● WORK TASK:
Each line in the data holding "have" should be listed.

========================================

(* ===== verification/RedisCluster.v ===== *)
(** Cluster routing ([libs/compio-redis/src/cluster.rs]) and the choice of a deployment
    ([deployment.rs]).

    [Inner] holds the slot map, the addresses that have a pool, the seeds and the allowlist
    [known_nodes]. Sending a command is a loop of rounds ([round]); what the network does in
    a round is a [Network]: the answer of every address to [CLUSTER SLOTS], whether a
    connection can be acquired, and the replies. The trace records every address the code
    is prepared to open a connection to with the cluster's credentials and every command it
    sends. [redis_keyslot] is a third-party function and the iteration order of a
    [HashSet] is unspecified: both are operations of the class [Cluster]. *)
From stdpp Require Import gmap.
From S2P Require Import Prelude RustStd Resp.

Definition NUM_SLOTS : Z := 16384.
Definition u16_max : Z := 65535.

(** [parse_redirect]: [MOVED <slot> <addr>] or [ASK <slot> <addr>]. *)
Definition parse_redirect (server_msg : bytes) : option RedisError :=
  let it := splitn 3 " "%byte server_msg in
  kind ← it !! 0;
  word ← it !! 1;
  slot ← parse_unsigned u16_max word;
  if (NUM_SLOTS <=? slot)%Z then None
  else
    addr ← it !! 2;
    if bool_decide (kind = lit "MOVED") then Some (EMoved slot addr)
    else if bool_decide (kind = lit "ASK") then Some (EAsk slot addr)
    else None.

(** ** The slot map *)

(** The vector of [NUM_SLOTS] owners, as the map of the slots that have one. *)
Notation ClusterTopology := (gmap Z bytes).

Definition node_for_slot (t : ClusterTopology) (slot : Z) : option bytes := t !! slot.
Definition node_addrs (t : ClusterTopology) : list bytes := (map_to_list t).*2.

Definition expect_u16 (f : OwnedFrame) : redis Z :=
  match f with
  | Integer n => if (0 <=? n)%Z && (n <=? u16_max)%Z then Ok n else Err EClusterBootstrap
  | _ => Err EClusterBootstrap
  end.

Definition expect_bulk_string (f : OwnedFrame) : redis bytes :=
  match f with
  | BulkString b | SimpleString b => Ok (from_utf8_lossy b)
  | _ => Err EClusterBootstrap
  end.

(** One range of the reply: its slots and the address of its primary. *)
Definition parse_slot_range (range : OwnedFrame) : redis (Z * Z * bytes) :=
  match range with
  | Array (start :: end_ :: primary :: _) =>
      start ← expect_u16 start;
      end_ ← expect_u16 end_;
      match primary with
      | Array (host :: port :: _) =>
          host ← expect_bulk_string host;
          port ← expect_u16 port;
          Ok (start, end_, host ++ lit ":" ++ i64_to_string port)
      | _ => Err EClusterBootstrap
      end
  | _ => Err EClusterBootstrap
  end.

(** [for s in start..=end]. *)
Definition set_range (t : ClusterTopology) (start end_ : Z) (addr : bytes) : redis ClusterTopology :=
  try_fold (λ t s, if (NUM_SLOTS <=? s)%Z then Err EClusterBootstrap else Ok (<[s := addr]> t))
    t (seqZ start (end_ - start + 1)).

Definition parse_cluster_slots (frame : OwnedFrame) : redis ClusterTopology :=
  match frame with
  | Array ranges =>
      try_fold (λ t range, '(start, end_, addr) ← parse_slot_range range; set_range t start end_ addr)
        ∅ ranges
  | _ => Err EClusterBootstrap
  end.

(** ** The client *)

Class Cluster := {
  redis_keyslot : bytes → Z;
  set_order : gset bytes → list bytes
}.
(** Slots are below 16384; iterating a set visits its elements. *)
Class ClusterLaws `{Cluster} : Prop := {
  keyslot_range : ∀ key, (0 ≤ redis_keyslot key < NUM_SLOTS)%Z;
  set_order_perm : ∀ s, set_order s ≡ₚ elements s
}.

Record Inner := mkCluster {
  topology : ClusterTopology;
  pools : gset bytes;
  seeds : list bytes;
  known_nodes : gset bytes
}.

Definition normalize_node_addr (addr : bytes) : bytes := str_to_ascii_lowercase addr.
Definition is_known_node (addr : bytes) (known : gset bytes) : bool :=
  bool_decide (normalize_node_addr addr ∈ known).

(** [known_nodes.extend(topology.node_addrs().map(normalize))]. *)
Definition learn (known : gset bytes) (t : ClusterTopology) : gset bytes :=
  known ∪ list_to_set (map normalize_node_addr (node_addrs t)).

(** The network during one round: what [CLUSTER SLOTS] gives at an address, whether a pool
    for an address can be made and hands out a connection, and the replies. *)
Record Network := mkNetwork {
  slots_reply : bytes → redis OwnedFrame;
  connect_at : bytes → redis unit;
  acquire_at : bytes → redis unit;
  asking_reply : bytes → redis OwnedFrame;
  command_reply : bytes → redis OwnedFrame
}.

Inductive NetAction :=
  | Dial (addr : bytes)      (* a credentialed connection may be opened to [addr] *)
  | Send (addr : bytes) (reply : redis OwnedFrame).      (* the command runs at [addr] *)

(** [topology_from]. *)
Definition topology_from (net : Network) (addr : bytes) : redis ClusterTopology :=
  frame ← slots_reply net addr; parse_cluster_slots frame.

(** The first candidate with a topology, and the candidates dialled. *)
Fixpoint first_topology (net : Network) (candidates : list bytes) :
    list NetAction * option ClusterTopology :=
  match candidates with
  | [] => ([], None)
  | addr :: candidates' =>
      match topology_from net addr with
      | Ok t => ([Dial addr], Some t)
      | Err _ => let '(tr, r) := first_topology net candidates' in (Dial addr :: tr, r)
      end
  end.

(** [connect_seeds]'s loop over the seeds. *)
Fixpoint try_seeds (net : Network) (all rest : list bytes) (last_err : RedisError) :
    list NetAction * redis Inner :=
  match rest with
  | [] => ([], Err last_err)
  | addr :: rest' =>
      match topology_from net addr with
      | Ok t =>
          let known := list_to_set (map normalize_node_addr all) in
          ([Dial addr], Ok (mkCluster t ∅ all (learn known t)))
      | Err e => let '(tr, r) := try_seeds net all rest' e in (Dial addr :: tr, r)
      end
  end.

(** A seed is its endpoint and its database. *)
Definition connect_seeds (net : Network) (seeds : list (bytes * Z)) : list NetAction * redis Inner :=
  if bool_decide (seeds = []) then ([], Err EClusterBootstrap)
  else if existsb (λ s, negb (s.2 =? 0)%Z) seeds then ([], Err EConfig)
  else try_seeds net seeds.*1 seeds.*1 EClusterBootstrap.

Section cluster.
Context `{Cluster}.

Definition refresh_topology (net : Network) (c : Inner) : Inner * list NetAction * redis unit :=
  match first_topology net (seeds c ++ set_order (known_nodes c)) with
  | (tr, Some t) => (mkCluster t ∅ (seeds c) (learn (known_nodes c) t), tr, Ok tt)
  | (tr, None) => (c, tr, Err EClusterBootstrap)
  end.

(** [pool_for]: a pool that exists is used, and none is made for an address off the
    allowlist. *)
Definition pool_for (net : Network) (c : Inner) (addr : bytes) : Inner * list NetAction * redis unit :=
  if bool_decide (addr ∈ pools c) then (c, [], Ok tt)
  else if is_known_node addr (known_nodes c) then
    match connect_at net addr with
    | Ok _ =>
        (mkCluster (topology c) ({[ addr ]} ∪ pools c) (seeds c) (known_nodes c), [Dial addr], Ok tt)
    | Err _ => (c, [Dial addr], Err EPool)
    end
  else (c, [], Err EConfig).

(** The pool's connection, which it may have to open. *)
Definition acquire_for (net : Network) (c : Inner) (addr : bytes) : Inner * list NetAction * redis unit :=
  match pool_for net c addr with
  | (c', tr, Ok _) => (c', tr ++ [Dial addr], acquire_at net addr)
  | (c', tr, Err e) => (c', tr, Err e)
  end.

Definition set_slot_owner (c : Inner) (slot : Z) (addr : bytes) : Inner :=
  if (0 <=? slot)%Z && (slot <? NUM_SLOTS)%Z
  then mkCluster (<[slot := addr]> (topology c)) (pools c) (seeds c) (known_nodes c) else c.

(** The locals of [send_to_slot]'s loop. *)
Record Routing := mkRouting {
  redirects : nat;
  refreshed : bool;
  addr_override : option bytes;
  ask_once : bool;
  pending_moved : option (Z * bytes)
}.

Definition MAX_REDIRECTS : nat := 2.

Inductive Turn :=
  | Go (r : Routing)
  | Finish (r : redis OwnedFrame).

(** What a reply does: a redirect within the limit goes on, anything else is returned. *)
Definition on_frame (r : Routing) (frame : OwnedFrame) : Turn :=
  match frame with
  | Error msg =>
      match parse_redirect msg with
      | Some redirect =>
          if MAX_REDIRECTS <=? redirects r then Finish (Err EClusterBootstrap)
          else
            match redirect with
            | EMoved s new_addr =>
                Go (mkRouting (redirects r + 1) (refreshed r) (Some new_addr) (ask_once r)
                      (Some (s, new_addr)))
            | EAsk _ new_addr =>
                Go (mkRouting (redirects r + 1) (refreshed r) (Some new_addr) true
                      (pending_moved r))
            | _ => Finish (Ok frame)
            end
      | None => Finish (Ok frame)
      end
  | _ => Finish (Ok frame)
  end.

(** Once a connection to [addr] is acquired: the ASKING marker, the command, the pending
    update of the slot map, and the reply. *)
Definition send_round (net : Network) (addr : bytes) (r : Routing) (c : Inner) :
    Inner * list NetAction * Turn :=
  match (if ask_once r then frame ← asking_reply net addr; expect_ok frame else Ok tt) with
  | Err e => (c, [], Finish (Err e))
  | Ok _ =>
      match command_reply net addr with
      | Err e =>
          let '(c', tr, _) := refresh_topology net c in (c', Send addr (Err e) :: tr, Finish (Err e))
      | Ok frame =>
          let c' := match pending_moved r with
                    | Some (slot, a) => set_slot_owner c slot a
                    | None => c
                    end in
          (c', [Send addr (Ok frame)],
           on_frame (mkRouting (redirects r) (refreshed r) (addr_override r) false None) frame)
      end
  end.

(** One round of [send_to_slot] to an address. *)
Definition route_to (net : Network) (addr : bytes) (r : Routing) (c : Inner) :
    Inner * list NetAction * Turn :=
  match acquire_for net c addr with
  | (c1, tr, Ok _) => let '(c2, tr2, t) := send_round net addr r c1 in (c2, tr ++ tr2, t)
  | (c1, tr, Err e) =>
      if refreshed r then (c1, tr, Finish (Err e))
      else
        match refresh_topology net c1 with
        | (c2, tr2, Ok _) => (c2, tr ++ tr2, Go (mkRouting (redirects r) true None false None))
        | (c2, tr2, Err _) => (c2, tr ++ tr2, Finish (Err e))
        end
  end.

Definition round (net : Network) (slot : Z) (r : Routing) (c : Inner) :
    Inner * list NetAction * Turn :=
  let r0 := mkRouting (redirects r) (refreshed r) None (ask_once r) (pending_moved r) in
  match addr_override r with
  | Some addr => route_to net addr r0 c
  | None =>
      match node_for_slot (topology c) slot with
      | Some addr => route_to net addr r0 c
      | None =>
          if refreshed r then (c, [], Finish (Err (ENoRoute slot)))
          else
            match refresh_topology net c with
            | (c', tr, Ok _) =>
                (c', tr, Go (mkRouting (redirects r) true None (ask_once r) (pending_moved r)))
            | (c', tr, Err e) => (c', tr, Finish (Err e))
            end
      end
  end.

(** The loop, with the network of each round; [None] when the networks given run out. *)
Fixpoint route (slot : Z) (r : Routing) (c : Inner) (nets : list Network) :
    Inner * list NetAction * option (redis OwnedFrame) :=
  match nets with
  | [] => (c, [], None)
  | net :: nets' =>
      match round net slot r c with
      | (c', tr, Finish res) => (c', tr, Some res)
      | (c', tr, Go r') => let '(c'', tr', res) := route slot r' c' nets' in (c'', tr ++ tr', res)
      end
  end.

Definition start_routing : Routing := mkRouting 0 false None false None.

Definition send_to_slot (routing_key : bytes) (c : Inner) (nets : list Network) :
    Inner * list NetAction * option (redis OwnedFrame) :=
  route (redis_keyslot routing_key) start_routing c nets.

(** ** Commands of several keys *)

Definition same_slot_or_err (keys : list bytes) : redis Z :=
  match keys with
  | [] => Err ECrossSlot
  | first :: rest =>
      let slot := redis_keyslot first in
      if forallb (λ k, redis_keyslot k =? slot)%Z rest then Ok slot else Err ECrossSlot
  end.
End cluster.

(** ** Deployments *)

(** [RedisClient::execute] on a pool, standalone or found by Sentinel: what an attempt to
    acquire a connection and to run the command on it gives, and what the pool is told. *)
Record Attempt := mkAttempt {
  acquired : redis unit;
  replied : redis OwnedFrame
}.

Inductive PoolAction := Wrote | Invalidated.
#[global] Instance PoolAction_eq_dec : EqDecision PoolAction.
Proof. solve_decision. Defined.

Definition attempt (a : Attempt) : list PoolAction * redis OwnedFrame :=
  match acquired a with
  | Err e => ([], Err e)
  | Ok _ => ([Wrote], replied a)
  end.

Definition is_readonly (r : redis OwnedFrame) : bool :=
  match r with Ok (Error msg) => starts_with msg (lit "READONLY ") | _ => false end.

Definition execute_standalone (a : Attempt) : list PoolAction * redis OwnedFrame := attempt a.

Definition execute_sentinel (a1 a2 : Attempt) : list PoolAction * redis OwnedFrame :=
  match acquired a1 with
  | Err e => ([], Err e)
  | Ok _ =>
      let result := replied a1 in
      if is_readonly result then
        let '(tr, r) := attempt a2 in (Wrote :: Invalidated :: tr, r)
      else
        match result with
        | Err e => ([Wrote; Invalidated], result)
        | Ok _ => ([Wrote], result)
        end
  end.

========================================

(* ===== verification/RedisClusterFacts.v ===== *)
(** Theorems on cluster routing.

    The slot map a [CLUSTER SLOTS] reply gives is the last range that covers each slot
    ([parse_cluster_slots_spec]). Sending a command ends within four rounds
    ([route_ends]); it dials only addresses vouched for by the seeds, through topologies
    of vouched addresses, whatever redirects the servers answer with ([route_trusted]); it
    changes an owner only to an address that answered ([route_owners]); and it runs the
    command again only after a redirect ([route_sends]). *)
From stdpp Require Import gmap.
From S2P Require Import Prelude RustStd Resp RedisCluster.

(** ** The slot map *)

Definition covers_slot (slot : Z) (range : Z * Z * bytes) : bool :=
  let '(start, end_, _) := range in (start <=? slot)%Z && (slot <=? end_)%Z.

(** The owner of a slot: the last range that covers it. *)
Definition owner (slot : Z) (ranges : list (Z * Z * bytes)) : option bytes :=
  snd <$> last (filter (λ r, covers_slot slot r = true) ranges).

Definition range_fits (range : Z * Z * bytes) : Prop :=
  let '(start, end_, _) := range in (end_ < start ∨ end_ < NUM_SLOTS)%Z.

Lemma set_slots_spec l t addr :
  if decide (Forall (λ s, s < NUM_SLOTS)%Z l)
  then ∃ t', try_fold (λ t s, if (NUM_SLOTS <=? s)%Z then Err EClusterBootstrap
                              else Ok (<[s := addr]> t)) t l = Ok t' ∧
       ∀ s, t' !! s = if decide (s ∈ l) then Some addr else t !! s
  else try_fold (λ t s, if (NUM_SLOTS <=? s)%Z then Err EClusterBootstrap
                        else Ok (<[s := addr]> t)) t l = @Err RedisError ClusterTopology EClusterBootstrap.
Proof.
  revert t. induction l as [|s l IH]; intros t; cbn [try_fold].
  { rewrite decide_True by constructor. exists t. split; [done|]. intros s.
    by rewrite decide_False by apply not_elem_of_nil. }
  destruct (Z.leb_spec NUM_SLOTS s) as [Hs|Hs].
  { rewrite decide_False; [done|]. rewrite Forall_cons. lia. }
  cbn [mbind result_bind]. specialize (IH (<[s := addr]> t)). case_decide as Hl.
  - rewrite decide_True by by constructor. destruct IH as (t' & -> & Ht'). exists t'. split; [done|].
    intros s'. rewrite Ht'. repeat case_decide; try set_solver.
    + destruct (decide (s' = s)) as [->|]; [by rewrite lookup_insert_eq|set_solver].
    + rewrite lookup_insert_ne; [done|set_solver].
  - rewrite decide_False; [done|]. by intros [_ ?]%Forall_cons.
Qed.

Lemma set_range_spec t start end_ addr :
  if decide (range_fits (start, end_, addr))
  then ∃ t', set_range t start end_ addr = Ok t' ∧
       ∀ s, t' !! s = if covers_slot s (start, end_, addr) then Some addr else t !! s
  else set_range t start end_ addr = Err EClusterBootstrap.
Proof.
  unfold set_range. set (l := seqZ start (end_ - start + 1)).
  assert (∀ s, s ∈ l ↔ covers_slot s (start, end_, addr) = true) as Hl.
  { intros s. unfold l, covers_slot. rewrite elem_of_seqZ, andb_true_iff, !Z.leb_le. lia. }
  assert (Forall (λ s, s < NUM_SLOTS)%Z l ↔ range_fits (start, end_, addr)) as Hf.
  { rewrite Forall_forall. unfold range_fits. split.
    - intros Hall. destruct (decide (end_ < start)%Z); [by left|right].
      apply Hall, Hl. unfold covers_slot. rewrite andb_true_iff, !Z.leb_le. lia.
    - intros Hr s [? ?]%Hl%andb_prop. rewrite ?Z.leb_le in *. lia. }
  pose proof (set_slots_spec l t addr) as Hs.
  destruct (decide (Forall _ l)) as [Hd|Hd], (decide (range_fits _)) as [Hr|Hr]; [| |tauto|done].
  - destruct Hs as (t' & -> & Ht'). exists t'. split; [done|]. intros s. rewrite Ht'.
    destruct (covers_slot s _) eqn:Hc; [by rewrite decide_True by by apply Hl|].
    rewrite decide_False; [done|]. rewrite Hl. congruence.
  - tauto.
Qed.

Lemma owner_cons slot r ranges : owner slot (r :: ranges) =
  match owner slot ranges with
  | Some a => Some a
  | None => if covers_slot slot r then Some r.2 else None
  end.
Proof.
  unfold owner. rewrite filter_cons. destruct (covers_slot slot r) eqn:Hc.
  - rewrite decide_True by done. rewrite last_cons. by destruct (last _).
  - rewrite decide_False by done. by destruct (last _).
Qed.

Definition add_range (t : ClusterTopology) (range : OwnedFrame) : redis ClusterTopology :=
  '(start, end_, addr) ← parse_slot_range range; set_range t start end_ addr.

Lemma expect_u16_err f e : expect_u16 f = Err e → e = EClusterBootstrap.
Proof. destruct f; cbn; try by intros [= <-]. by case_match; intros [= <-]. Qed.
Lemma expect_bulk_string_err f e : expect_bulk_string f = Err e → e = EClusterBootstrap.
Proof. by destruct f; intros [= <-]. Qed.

========================================

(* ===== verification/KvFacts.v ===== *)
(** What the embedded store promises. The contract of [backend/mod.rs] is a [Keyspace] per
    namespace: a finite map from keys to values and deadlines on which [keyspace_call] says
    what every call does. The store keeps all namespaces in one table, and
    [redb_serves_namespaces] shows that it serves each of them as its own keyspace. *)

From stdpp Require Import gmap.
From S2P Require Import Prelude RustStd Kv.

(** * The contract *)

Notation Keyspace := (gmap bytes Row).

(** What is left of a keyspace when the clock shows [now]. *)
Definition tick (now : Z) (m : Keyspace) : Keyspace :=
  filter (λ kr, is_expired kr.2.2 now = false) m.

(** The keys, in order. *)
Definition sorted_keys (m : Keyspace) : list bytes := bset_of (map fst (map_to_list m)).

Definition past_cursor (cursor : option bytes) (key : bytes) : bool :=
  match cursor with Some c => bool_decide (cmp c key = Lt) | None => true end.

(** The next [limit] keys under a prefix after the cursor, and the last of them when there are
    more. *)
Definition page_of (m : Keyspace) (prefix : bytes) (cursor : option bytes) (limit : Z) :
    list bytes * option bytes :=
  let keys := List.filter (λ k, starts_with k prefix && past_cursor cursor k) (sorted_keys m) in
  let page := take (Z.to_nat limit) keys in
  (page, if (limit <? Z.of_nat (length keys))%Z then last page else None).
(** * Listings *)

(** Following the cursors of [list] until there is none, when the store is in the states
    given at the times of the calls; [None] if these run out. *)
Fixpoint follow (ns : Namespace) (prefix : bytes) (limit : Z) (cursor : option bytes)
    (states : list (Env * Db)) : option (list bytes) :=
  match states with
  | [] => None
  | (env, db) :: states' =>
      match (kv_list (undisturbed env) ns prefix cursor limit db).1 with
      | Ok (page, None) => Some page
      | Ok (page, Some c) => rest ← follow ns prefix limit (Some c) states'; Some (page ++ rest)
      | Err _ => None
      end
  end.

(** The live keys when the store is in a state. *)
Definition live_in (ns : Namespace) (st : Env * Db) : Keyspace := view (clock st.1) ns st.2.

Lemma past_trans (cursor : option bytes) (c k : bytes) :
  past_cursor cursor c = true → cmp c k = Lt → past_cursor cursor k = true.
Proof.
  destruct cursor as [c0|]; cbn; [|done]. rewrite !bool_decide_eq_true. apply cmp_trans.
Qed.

========================================

● WRITTEN SOLUTION:
    [Inner] holds the slot map, the addresses that have a pool, the seeds and the allowlist
(** The vector of [NUM_SLOTS] owners, as the map of the slots that have one. *)
(** The pool's connection, which it may have to open. *)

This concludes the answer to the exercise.